In My Book of the Dead, Castillo assembles the realities, liminalities, and waking nightmares of our present day. In anticipation of its release, we correspond to talk about her collection.
My Book of the Dead spans the immense events of recent years; the epidemic of gun violence, the tumult of the Trump presidency and its fascist flirtings, the catastrophes of climate change, and personal losses during our present pandemic. Tell me about the process. Did you find it challenging to organize the poems into their three-part structure, given all the turbulence of the events you were chronicling?
I decided to start a new collection of poems maybe as far back as 2012. Since poetry is a slow process for me sometimes, I projected it might take as long as a decade to have a book. In 2018, I decided to put it together. As you say, the poems cover a wide range of topics. Since I work alone, I decided how to organize poems that, yes, addressed my ‘witness’ of recent times. I remember the day I worked on the three sections, working old-school with hard copies, spreading them out on the bed in a small apartment in the Bronx. I’ve worked as both editor, writing teacher, and writer of most genres for about half a century now, so all I can say is that some of these steps come as second nature to me. I submitted the manuscript to the press for consideration the way the book is at present.
Your collection holds varied beloved artistic references; from echoes of Hieronymous Bosch’s Dutch Renaissance to Mexican artists like Remedios Varo, Leonora Carrington, and other surrealists. What connection do you draw to these (or other) fine artists and what is meaningful about their work to you?

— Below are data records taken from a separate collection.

(* ===== verification/Bytes.v ===== *)
(** Byte streams: the readers of [io], [bufio] and [encoding/binary] over a
    finite stream, and big-endian integers. *)
From S2P Require Import Prelude Netip Metadata.
From coqutil Require Import Byte Word.LittleEndianList.
Import LittleEndianList.

#[global] Instance byte_eq_decision : EqDecision byte := Byte.byte_eq_dec.

Abbreviation byteOf := byte.of_Z.
Abbreviation byteVal := byte.unsigned.

(** Big-endian bytes of an integer, and back. *)
Definition be (n : nat) (z : Z) : list byte := rev (le_split n z).
Definition beVal (l : list byte) : Z := le_combine (rev l).

(** [Addr.AsSlice] *)
Definition AsSlice (a : Addr) : list byte :=
  match a with AddrZero => [] | Addr4 ip => be 4 ip | Addr6 ip _ => be 16 ip end.

Abbreviation bytes := (list byte).

(** * Slices of bytes *)

Definition len {A} (l : list A) : Z := Z.of_nat (length l).

(** [l[i]], [l[lo:]], [l[lo:hi]]; out of range they panic. *)
Definition at_ (l : bytes) (i : Z) : result Z :=
  if (0 <=? i) && (i <? len l) then Ok (byteVal (nth (Z.to_nat i) l (byteOf 0))) else Panic "index out of range".

Definition from_ (l : bytes) (lo : Z) : result bytes :=
  if (0 <=? lo) && (lo <=? len l) then Ok (drop (Z.to_nat lo) l) else Panic "slice bounds out of range".

Definition range_ (l : bytes) (lo hi : Z) : result bytes :=
  if (0 <=? lo) && (lo <=? hi) && (hi <=? len l) then Ok (take (Z.to_nat (hi - lo)) (drop (Z.to_nat lo) l))
  else Panic "slice bounds out of range".

(** [uint16(l[i])<<8 | uint16(l[i+1])] *)
Definition uint16At (l : bytes) (i : Z) : result Z :=
  hi ← at_ l i; lo ← at_ l (i + 1); Ok (Z.lor (u16 (Z.shiftl hi 8)) lo).

(** [[]byte(s)] *)
Definition stringBytes (s : string) : list byte := String.list_byte_of_string s.

Definition hexChar (n : Z) : Ascii.ascii := Ascii.ascii_of_N (Z.to_N (if n <? 10 then 48 + n else 87 + n)).

(** [hex.EncodeToString] *)
Fixpoint EncodeToString (l : bytes) : string :=
  match l with
  | [] => ""
  | b :: l' => String (hexChar (byteVal b / 16)) (String (hexChar (byteVal b mod 16)) (EncodeToString l'))
  end.

Section reader.
(** The error a read returns once the data is used up. *)
Variable endErr : GoError.

(** [ReadByte], and [binary.Read] of a [uint8]. *)
Definition readByte (s : list byte) : result (Z * list byte) :=
  match s with [] => Err endErr | b :: s' => Ok (byteVal b, s') end.

(** [binary.Read] of a [bool]. *)
Definition readBool (s : list byte) : result (bool * list byte) :=
  '(b, s) ← readByte s; Ok (negb (b =? 0), s).

(** [io.ReadFull] into a buffer of [n] bytes. *)
Definition ReadFull (n : Z) (s : list byte) : result (list byte * list byte) :=
  if n <=? Z.of_nat (length s) then Ok (take (Z.to_nat n) s, drop (Z.to_nat n) s)
  else Err (if nonempty s && bool_decide (endErr = IO_EOF) then IO_UnexpectedEOF else endErr).

Definition MaxVarintLen64 : nat := 10.

Definition errOverflow : GoError := E_Lib "binary: varint overflows a 64-bit integer".

(** The loop of [binary.ReadUvarint] with [left] iterations to go, at byte [i]. *)
Fixpoint uvarintLoop (left i : nat) (x shift : Z) (s : list byte) : result (Z * list byte) :=
  match left with
  | O => Err errOverflow
  | S left' =>
      match s with
      | [] => Err (if (0 <? i)%nat && bool_decide (endErr = IO_EOF) then IO_UnexpectedEOF else endErr)
      | b :: s' =>
          let b := byteVal b in
          if b <? 128 then
            if (i =? MaxVarintLen64 - 1)%nat && (1 <? b) then Err errOverflow
            else Ok (Z.lor x (u64 (Z.shiftl b shift)), s')
          else uvarintLoop left' (S i) (Z.lor x (u64 (Z.shiftl (Z.land b 127) shift))) (shift + 7) s'
      end
  end.

Definition ReadUvarint (s : list byte) : result (Z * list byte) := uvarintLoop MaxVarintLen64 0 0 0 s.

(** [for i := range n] around a read: the values read.  The counter of the loop
    is bounded by the data, of which each turn uses at least a byte. *)
Definition outOfFuel : string := "out of fuel".

Fixpoint readMany {A} (read : Z -> list byte -> result (A * list byte)) (fuel : nat) (i n : Z) (s : list byte)
    : result (list A * list byte) :=
  if n <=? i then Ok ([], s)
  else match fuel with
       | O => Panic outOfFuel
       | S fuel' =>
           '(a, s) ← read i s;
           '(l, s) ← readMany read fuel' (i + 1) n s;
           Ok (a :: l, s)
       end.

Definition readLoop {A} (read : Z -> list byte -> result (A * list byte)) (n : Z) (s : list byte)
    : result (list A * list byte) := readMany read (S (length s)) 0 n s.

End reader.

#[global] Arguments readLoop : simpl never.
#[global] Arguments ReadUvarint : simpl never.
#[global] Arguments ReadFull : simpl never.
#[global] Arguments be : simpl never.
#[global] Arguments beVal : simpl never.

(** * Properties *)

Lemma be_length n z : length (be n z) = n.
Proof. unfold be. by rewrite length_rev, length_le_split. Qed.

Lemma beVal_be n z : 0 <= z < 2 ^ (8 * Z.of_nat n) -> beVal (be n z) = z.
Proof.
  intros Hz. unfold be, beVal. rewrite rev_involutive, le_combine_split. apply Z.mod_small.
  by rewrite (Z.mul_comm (Z.of_nat n) 8).
Qed.

Lemma byteVal_byteOf z : 0 <= z < 256 -> byteVal (byteOf z) = z.
Proof. intros Hz. rewrite byte.unsigned_of_Z. by apply Z.mod_small. Qed.

Lemma byteVal_range b : 0 <= byteVal b < 256.
Proof. apply (byte.unsigned_range b). Qed.

Lemma ReadFull_app e l s : ReadFull e (Z.of_nat (length l)) (l ++ s) = Ok (l, s).
Proof.
  unfold ReadFull. rewrite length_app, (proj2 (Z.leb_le _ _)) by lia.
  by rewrite Nat2Z.id, take_app_length, drop_app_length.
Qed.

Lemma ReadFull_shorter e n s l s' : ReadFull e n s = Ok (l, s') -> (length s' <= length s)%nat.
Proof. unfold ReadFull. case_match; [|done]. intros. simplify_eq. rewrite length_drop. lia. Qed.

Lemma readByte_shorter e s b s' : readByte e s = Ok (b, s') -> (length s' < length s)%nat.
Proof. destruct s; cbn; intros; simplify_eq. lia. Qed.

Lemma uvarintLoop_shorter e left : forall i x shift s n s',
  uvarintLoop e left i x shift s = Ok (n, s') -> (length s' < length s)%nat.
Proof.
  induction left as [|left IH]; intros i x shift s n s' Hr; cbn [uvarintLoop] in Hr; [done|].
  destruct s as [|b s]; [done|]. cbn [length]. destruct (byteVal b <? 128).
  - destruct (_ && _); [done|]. injection Hr as _ <-. lia.
  - apply IH in Hr. lia.
Qed.

Lemma ReadUvarint_shorter e s n s' : ReadUvarint e s = Ok (n, s') -> (length s' < length s)%nat.
Proof. apply uvarintLoop_shorter. Qed.
Lemma entry_length code : code ∈ keys ->
  (0 < length (writeEntry domains (writeContent domains keys).1 code))%nat /\
  (length (writeEntry domains (writeContent domains keys).1 code) <= length (geosite_Write domains))%nat /\ small (length (stringBytes code)).
Proof.
  intros Hc. assert (length (writeEntry domains (writeContent domains keys).1 code) <= length (geosite_Write domains))%nat as Hl.
  { rewrite geosite_Write_parts. unfold metadata. pose proof (in_concat_length (writeEntry domains (writeContent domains keys).1) code keys Hc).
    rewrite length_app. cbn [length]. rewrite length_app. lia. }
  assert (small (length (stringBytes code))) as Hs.
  { apply small_part. etransitivity; [|exact Hl]. unfold writeEntry, geosite_writeString. rewrite !length_app. lia. }
  split_and!; [|done..]. unfold writeEntry, geosite_writeString, len. rewrite !length_app. pose proof (uvarint_nonempty _ (small_range _ Hs)) as Hne.
  destruct (WriteUvarint (Z.of_nat (length (stringBytes code)))); [done|cbn; lia].
Qed.

Lemma writeItem_nonempty item : (0 < length (writeItem item))%nat.
Proof. cbn. lia. Qed.

(** The content of a code: where it is, and that all numbers about it are small. *)
Lemma code_content code : code ∈ keys -> exists before after,
  content = before ++ concat (map writeItem (itemsOf code)) ++ after /\ indexOfCode code = len before /\
  small (length before) /\ small (length (itemsOf code)) /\
  forall item, item ∈ itemsOf code -> validItem item /\ small (length (stringBytes (item_Value item))).
Proof.
  intros Hc. destruct keys_spec as [Hn Hk]. destruct (writeContent_spec domains keys Hn) as [_ Hi]. destruct (Hi code Hc) as (before & after & Hb & Hx).
  assert (length before + length (concat (map writeItem (itemsOf code))) <= length (geosite_Write domains))%nat as Hl.
  { rewrite geosite_Write_parts, length_app, Hb, !length_app. lia. }
  exists before, after. rewrite Hx. split_and!; [done..| | |].
  - apply small_part. lia.
  - apply small_part. pose proof (concat_length writeItem (itemsOf code) (fun item _ => writeItem_nonempty item)). lia.
  - intros item Hit. split.
    + apply Hk in Hc as [items Hd]. rewrite Hd in Hit. eapply Forall_elem; [|exact Hit]. by eapply valid_items.
    + apply small_part. pose proof (in_concat_length writeItem item _ Hit) as Hin.
      assert (length (stringBytes (item_Value item)) <= length (writeItem item))%nat by (cbn; unfold geosite_writeString; rewrite length_app; lia). lia.
Qed.

Lemma entry_read code rest : code ∈ keys ->
  readEntry (writeEntry domains (writeContent domains keys).1 code ++ rest) = Ok ((code, (indexOfCode code, len (itemsOf code))), rest).
Proof.
  intros Hc. destruct (entry_length code Hc) as (_ & _ & Hs). destruct (code_content code Hc) as (before & after & _ & Hi & Hb & Hit & _).
  unfold readEntry, writeEntry. rewrite <- !app_assoc, geosite_string_read by done. cbn [mbind result_bind]. rewrite Hi. unfold len.
  rewrite uvarint_roundtrip by (by apply small_range). cbn [mbind result_bind].
  rewrite uvarint_roundtrip by (by apply small_range). cbn [mbind result_bind]. by rewrite !toInt_small.
Qed.

Lemma metadata_read : readMetadata (geosite_Write domains) =
  Ok (mkGeositeReader (geosite_Write domains) (len metadata)
    (fold_left (fun m code => <[code := indexOfCode code]> m) keys ∅) (fold_left (fun m code => <[code := len (itemsOf code)]> m) keys ∅)).
Proof.
  assert (small (length keys)) as Hk.
  { apply small_part. rewrite geosite_Write_parts. unfold metadata. rewrite length_app. cbn [length]. rewrite length_app.
    pose proof (concat_length (writeEntry domains (writeContent domains keys).1) keys (fun code Hc => proj1 (entry_length code Hc))). lia. }
  pose proof rule_size. unfold readMetadata. rewrite geosite_Write_parts at 1. unfold metadata at 1. cbn [app readByte mbind result_bind].
  rewrite byteVal_byteOf by lia. change (negb (0 =? 0)) with false. cbn match. rewrite <- app_assoc. change (len keys) with (Z.of_nat (length keys)).
  rewrite uvarint_roundtrip by (by apply small_range). cbn [mbind result_bind]. rewrite makeSlice_small by (done || lia). cbn [mbind result_bind].
  rewrite toInt_small by done.
  rewrite (readLoop_written (writeEntry domains (writeContent domains keys).1) (fun code => (code, (indexOfCode code, len (itemsOf code))))).
  - cbn [mbind result_bind]. do 2 f_equal.
    + rewrite geosite_Write_parts. unfold len. rewrite length_app. lia.
    + by apply (fold_entries (fun code => indexOfCode code) (fun m '(code, (i, _)) => <[code := i]> m)).
    + by apply (fold_entries (fun code => len (itemsOf code)) (fun m '(code, (_, l)) => <[code := l]> m)).
  - intros code Hc i rest. by apply entry_read.
  - intros code Hc. apply entry_length, Hc.
Qed.

Lemma read_code code : code ∈ keys -> forall r, readMetadata (geosite_Write domains) = Ok r -> GeositeReader_Read r code = Ok (itemsOf code).
Proof.
  intros Hc r Hr. rewrite metadata_read in Hr. injection Hr as <-. unfold GeositeReader_Read. cbn [domainIndex domainLength metadataIndex gr_reader].
  rewrite !fold_table, !decide_True by done. cbn [from_option id]. destruct (code_content code Hc) as (before & after & Hcon & -> & Hb & Hit & Hi).
  assert (len metadata + len before = Z.of_nat (length metadata + length before)) as -> by (unfold len; lia).
  assert (small (length metadata + length before)) as Hoff.
  { apply small_part. rewrite geosite_Write_parts, Hcon, !length_app. lia. }
  rewrite Z.mod_small by (by apply small_range). rewrite toInt_small by done. rewrite !(proj2 (Z.ltb_ge _ _)) by (unfold len; lia). rewrite Nat2Z.id.
  pose proof rule_size. change (len (itemsOf code)) with (Z.of_nat (length (itemsOf code))). rewrite makeSlice_small by (done || lia). cbn [mbind result_bind].
  rewrite geosite_Write_parts, Hcon, app_assoc, drop_app_length' by (by rewrite length_app).
  rewrite (readLoop_written writeItem (fun item => item)); [cbn; by rewrite map_id| |intros; apply writeItem_nonempty].
  intros item Hitem i rest. by apply item_read; apply Hi.
Qed.
End file.

(** A file of domain lists is read back: the reader knows exactly the codes that were
    written, and reads the items of each in order. *)
Theorem geosite_round_trip domains :
  small (length (geosite_Write domains)) -> (forall code items, domains !! code = Some items -> Forall validItem items) ->
  exists r codes, NewReader (geosite_Write domains) = Ok (r, codes) /\ (forall code, code ∈ codes <-> is_Some (domains !! code)) /\
    forall code, GeositeReader_Read r code =
      match domains !! code with Some items => Ok items | None => Err (E_New ("code " +:+ code +:+ " not exists!")) end.
Proof.
  intros Hs Hv. pose proof (metadata_read domains Hs Hv) as Hm. destruct (keys_spec domains) as [_ Hk].
  unfold NewReader. rewrite Hm. cbn [mbind result_bind]. eexists _, _. split; [done|]. split.
  - intros code. cbn [domainIndex]. rewrite <- Hk. split.
    + intros ([c i] & -> & Hc)%list_elem_of_fmap. apply elem_of_map_to_list in Hc. rewrite fold_table in Hc. cbn. by case_decide.
    + intros Hc. apply list_elem_of_fmap. eexists (code, _). split; [done|]. apply elem_of_map_to_list. by rewrite fold_table, decide_True.
  - intros code. destruct (domains !! code) as [items|] eqn:Hd.
    + assert (code ∈ sortedKeys domains) as Hc by (apply Hk; by eexists).
      rewrite (read_code domains Hs Hv code Hc _ Hm). by rewrite Hd.
    + unfold GeositeReader_Read. cbn [domainIndex]. rewrite fold_table, decide_False; [done|]. rewrite Hk, Hd. by intros [].
Qed.
End roundtrip.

My bachelor’s degree is in art. While art was my first love, I left it while I was still an undergraduate to dedicate myself to writing poetry. Nevertheless, the earlier 20th century artists (and writers) remain a great influence on me. A few of my line drawings appear in this new collection.
Most writers and artists don’t like to admit their influences, but of course, those we admire, read, and look at time and again are our teachers. I think My Book of the Dead in many ways reflects what I admire and seek to produce in my own work, though I wasn’t trying to emulate any particular one. But anyone who says the artists and writers they study don’t influence them, directly or unconsciously, isn’t being honest.
You are a granddaughter of immigrants. You write in English and Spanish, and sometimes Spanglish. Do you decide on a singular language for a particular poem, or do the poems come clothed? How do you make these linguistic choices?
I am identified as Chicana. My [paternal] grandparents were Mexican; my father was born in Chicago. The woman who raised him migrated with her children to Chicago around the time of the Mexican Revolution before Border Patrol was established. My mother was born in the States to Mexican parents in the 1920s. My [maternal] grandfather was a signal man with the railroads. In 1929, the family was repatriated, where my mother then grew up in Mexico City. U.S. aggression and greater power over the course of history has always used its advantage over Mexican labor, so my family history is more of a migratory ‘transnational’ one.
My generation preceded the concept of “bilingual education” and advocated for it. I was a child in public school before the Civil Rights movement. Spanish wasn’t allowed to be spoken on school grounds and within the job. At home, my mother and paternal grandmother spoke only Spanish. My father was bilingual. My older siblings, born on the border, spoke Spanish as a first language and learned English in school. Because of the prohibition and stigma of speaking Spanish, they lost much of their first language.
When I started public school, English was a second language. Later, when I decided to become a poet, I was also a grassroots activist and chose to use English because other Chicano/as (Latino/as) had been taught to read only in English, although we were bilingual. As a political strategy, I used some Spanish because that was our daily spoken ‘language.’ In the 80s, academics began to study this phenomenon in the U.S. and called it ‘code switching.’
In my daily life, I speak Spanish. I could write a poem in either language, but as I live in the United States and publish here and very significantly, am Chicana, I choose English most of the time. I included a handful of poems in Spanish and made certain I provided English translations before submitting the book to a press.
As a bilingual writer myself, I frequently struggle with deciding what (and even if) to explain to white audiences and what to reserve para nosotras. This collection is full of proud Native, Aztec, and Mayan references. How do you navigate references a white audience isn’t familiar with? How do you decide on translation, in whole or in part, with respect to a white audience?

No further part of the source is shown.